Larry turned to Seron for confirmation. Seron nodded.
“Settlements were usually built on exposed bedrock.”
Nick decided to chime in, explaining further.
“Before the Middle Ages, settlements were mostly founded near suitable farmland. But architectural techniques grew more and more advanced, and by the Middle Ages it was possible to build structures larger than ever before. These large buildings, of course, needed a solid foundation to prevent them from sinking. That was how exposed bedrock became the norm for settlements. The availability of material and the extra space offered by basements meant that underground floors became quite common. Some built massive structures in a show of opulence, and others expanded and renovated existing buildings to connect them in complex networks. And supposedly, many such basements were equipped with secret passages often used for illicit purposes such as making secret deals or hiding a cache of valuables. You can often find secret basements as a plot device in period novels.”
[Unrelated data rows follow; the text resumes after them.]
Lemma relabel_ok db sources target f :
  labels_ok db -> movable db sources target f ->
  let db1 := with_ranges db (map (relabel sources target db) (ranges db)) in
  labels_ok db1 /\ same_tables db db1 /\ (forall r, is_custom db r = false -> r ∈ ranges db1 <-> r ∈ ranges db) /\
  (forall r, r ∈ ranges db1 -> is_custom db r = true -> rg_subnet r = target -> rfam r = f) /\
  (forall k t d g v, labelled db1 k t d g v <-> (k = target /\ exists s, s ∈ sources /\ labelled db s t d g v) \/ (k ∉ sources /\ labelled db k t d g v)).
Proof.
  intros Hdb [Hts Hempty Hfam Hclear] db1. assert (same_tables db db1) as Hst by (split_and!; cbn; (done || lia)).
  assert (forall r, r ∈ ranges db1 <-> exists x, r = relabel sources target db x /\ x ∈ ranges db) as Hin.
  { intros r. cbn. rewrite list_elem_of_In, in_map_iff. setoid_rewrite <- list_elem_of_In. split; [intros (x & <- & Hx)|intros (x & -> & Hx)]; by exists x. }
  assert (forall x, rg_id (relabel sources target db x) = rg_id x) as Hid by (intros x; by destruct (relabel_spec sources target db x) as [[-> _]|[-> _]]).
  assert (forall x, is_custom db (relabel sources target db x) = is_custom db x) as Hcu by (intros x; by destruct (relabel_spec sources target db x) as [[-> _]|[-> _]]).
  assert (forall x, is_custom db x = true -> x ∈ ranges db -> label_ok (relabel sources target db x)) as Hlab.
  { intros x Hc Hx. pose proof (lo_rows db Hdb x Hx Hc) as Hl. destruct (relabel_spec sources target db x) as [[-> _]|[-> _]]; [done|by destruct Hl]. }
  split; [split; [split| |]|split; [done|split; [|split]]].
  - cbn. rewrite map_map. rewrite (map_ext _ rg_id) by done. apply Hdb.
  - intros r (x & -> & Hx)%Hin. rewrite Hid. by apply (db_next db (lo_db db Hdb)).
  - intros r (x & -> & Hx)%Hin Hc. rewrite (custom_same db db1), Hcu in Hc by done. by apply Hlab.
  - intros r r' (x & -> & Hx)%Hin (y & -> & Hy)%Hin Hc Hc' Hs Hne. rewrite (custom_same db db1), Hcu in Hc, Hc' by done.
    assert (x <> y) as Hxy by congruence. pose proof (Hempty x Hx Hc). pose proof (Hempty y Hy Hc'). pose proof (lo_clear db Hdb x y Hx Hy Hc Hc') as Hsame.
    pose proof (Hclear x y Hx Hy Hc Hc') as Hdiff.
    destruct (relabel_spec sources target db x) as [[Ex Nx]|(Ex & Sx & _)], (relabel_spec sources target db y) as [[Ey Ny]|(Ey & Sy & _)]; rewrite Ex, Ey in Hs |- *;
      [by apply Hsame|done|done|]. destruct (decide (rg_subnet x = rg_subnet y)) as [He|He]; [by apply Hsame|by apply Hdiff].
  - intros r Hc. rewrite Hin. split.
    + intros (x & -> & Hx). rewrite Hcu in Hc. destruct (relabel_spec sources target db x) as [[-> _]|(_ & _ & ?)]; [done|congruence].
    + intros Hr. exists r. split; [|done]. destruct (relabel_spec sources target db r) as [[-> _]|(_ & _ & ?)]; [done|congruence].
  - intros r (x & -> & Hx)%Hin Hc Hs. rewrite Hcu in Hc. destruct (relabel_spec sources target db x) as [[E _]|(E & Sx & _)]; rewrite E in Hs |- *; [by destruct (Hempty x Hx Hc)|exact (Hfam x Hx Hc Sx)].
  - intros k t d g v. unfold labelled. split.
    + intros (r & (x & -> & Hx)%Hin & Hc & Hs & Ht & Hd & Hv). rewrite (custom_same db db1), Hcu in Hc by done.
      destruct (relabel_spec sources target db x) as [[E N]|(E & Sx & _)]; rewrite E in Hs, Ht, Hd, Hv.
      * right. split; [intros Hk; apply N; split; [by rewrite Hs|done]|]. by exists x.
      * left. split; [done|]. exists (rg_subnet x). split; [done|]. by exists x.
    + intros [(-> & s & Hs & x & Hx & Hc & Hxs & H)|(Hk & x & Hx & Hc & Hxs & H)]; exists (relabel sources target db x);
        (split; [apply Hin; by exists x|]; split; [by rewrite (custom_same db db1), Hcu|]); destruct (relabel_spec sources target db x) as [[-> N]|(-> & Sx & _)]; try done.
      * destruct N. by rewrite Hxs.
      * destruct Hk. by rewrite <- Hxs.
Qed.
(* ===== verification/UpstreamPool.v ===== *)
(** * Encrypted upstream connections

    [server/src/utils/upstream-pool.js]: a DNS over TLS connection that
    carries many queries at once ([Connection] and [DotConnection]), and the
    pool's policy of resends and failover ([createUpstreamPool]).

    The socket is Node's: it reports that the handshake is done, the bytes
    that arrive, an error or its close as events, in any order Node allows; a
    query's timer may fire while the query is in flight, and the idle timer
    while it is armed. DNS over HTTPS is not modelled at the connection level:
    its streams are the HTTP/2 library's. *)

From S2P Require Import Prelude JsString Bytes DnsWire.

Definition DOT_PORT : Z := 853.
Definition IDLE_MS : Z := 30000.
Definition CLOSED_RETRIES : nat := 2.

(** [FAIL] *)
Inductive fail := CONNECT | CLOSED | TIMEOUT | HTTP | DOWNGRADE.

(** What a send resolves with. *)
Inductive send_result := Response (response : bytes) | Fail_ (kind : fail).

(** ** A DoT connection *)

(** A call of [send] that got an id: the client's id, its own id on the wire,
    and whether it is resolved. *)
Record Call := mkCall { originalId : Z; wireId : Z; done : bool }.

(** [calls] in the order they began; [pending] maps a wire id to a call;
    [resolved] is what each call resolved with, in that order. A call that
    finds no free id is resolved at once and never pending. *)
Record Conn := mkConn {
  calls : list Call;
  pending : gmap Z nat;
  nextId : Z;
  buf : bytes;
  open : bool;
  ended : bool;
  destroyed : bool;
  failure : option fail;
  idleArmed : bool;
  queued : list bytes;
  written : list bytes;
  resolved : list (nat * send_result) }.
(* ===== verification/ZoneFiles.v ===== *)
(** * The zone files dnsmasq reads

    [backends/shared/dns-zone-model.js] (which zones and records a backend
    serves, and the first name of each address), [ipForPtrRecord] of
    [models/dns-record.js], and of [backends/dnsmasq/dnsmasq.js] (all in
    [server/src]) the three writers of zone data: [regenerateHostsDir],
    [regenerateConfDir] and [writeLocalZones], with [directivesOf], the
    reading of a file by which the server tells whether dnsmasq must be told.

    A file is its text, or [None] while it does not exist. The tables are
    lists in the order of their ids. *)

From S2P Require Import Prelude JsString Address Cidr ConfigValue DnsNames ReverseZones.

Definition newline : string := String "010" "".

(** ** The tables *)

(** A row of [dns_zones]; a column that may be null is an option. *)
Record Zone := mkZone {
  z_id : Z;
  z_name : string;
  z_type : string;
  z_enabled : bool;
  forward_unknown : bool;
  soa_primary_ns : option string;
  soa_admin_email : option string;
  soa_serial : option Z;
  soa_numbers : list (option Z) }.  (** refresh, retry, expire and minimum TTL *)

(** A row of [dns_records]. *)
Record DnsRecord := mkRecord {
  r_id : Z;
  r_zone : Z;
  r_name : string;
  r_type : string;
  r_value : string;
  r_priority : option Z;
  r_weight : option Z;
  r_port : option Z;
  r_ttl : option Z;
  r_enabled : bool }.

Record Db := mkDb { dns_zones : list Zone; dns_records : list DnsRecord }.

(** A record as it is served. *)
Record Served := mkServed {
  rec : DnsRecord;
  zoneId : Z;
  zoneName : string;
  zoneType : string;
  fqdn : string;
  placeholder : bool }.

(** [networks], which only PowerDNS reads, is left out. *)
Record Model := mkModel { zones : list Zone; records : list Served }.

(** ** The shared model *)

(** How many times a dot is followed by a digit. *)
Fixpoint dot_digits (s : string) : nat :=
  match s with
  | String c ((String d _) as s') => ((if Ascii.eqb c "." && is_digit d then 1 else 0) + dot_digits s')%nat
  | _ => O
  end.

(** [/^[0-9].*\.[0-9].*\.[0-9].*\.[0-9]/s] *)
Definition DOTTED_QUAD_LIKE (v : string) : bool :=
  match v with String c s => is_digit c && (3 <=? dot_digits s)%nat | EmptyString => false end.

Definition isPlaceholderPtr (v : string) : bool :=
  negb (has_char "." v) || DOTTED_QUAD_LIKE v || isValidAddress v.

Definition loadDnsZones (db : Db) : Model :=
  let zones := List.filter z_enabled (dns_zones db) in
  mkModel zones
    (omap (fun r =>
       if negb (r_enabled r) then None
       else match List.find (fun z => z_id z =? r_zone r) zones with
            | Some z => Some (mkServed r (z_id z) (z_name z) (z_type z) (fqdnForRecordName (r_name r) (z_name z))
                                (String.eqb (r_type r) "PTR" && isPlaceholderPtr (r_value r)))
            | None => None
            end) (dns_records db)).

(** [zone.replace(/\.?tail\.?$/, '')], and whether it matched. *)
Definition strip_tail (tail zone : string) : option string :=
  let zone := cut_dot zone in
  if ends_with tail zone then Some (cut_dot (take_string (String.length zone - String.length tail) zone)) else None.

(** [s.split('.').filter(Boolean)] *)
Definition labels (s : string) : list string := List.filter (fun l => negb (String.eqb l "")) (split_char "." s).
“I get it. So it wouldn’t be surprising to find a secret passageway in here.” Jenny concluded.
“Thanks for the info. Mind sharing some of that knowledge next time we have to take a test together?” Natalia joked.
“Then, you are saying that this basement has a door to a secret road, and it is not strange that this basement is connected to a next basement? You are saying that the man is hiding away from us there?” Meg asked Seron. Seron nodded.
“Yeah. So let’s all take a closer look at the walls in this room. There must be a passage somewhere.”
“It won’t be easy.” Nick warned. “If we wish to find the secret passage, we will likely have to physically push the door open. It will take a very long time for us to find that specific part of the wall.”
“Yeah… I wish there was an easier way, but…” Seron trailed off.
“Then I guess it’s my turn.” Natalia said, pushing up her glasses and stepping forward.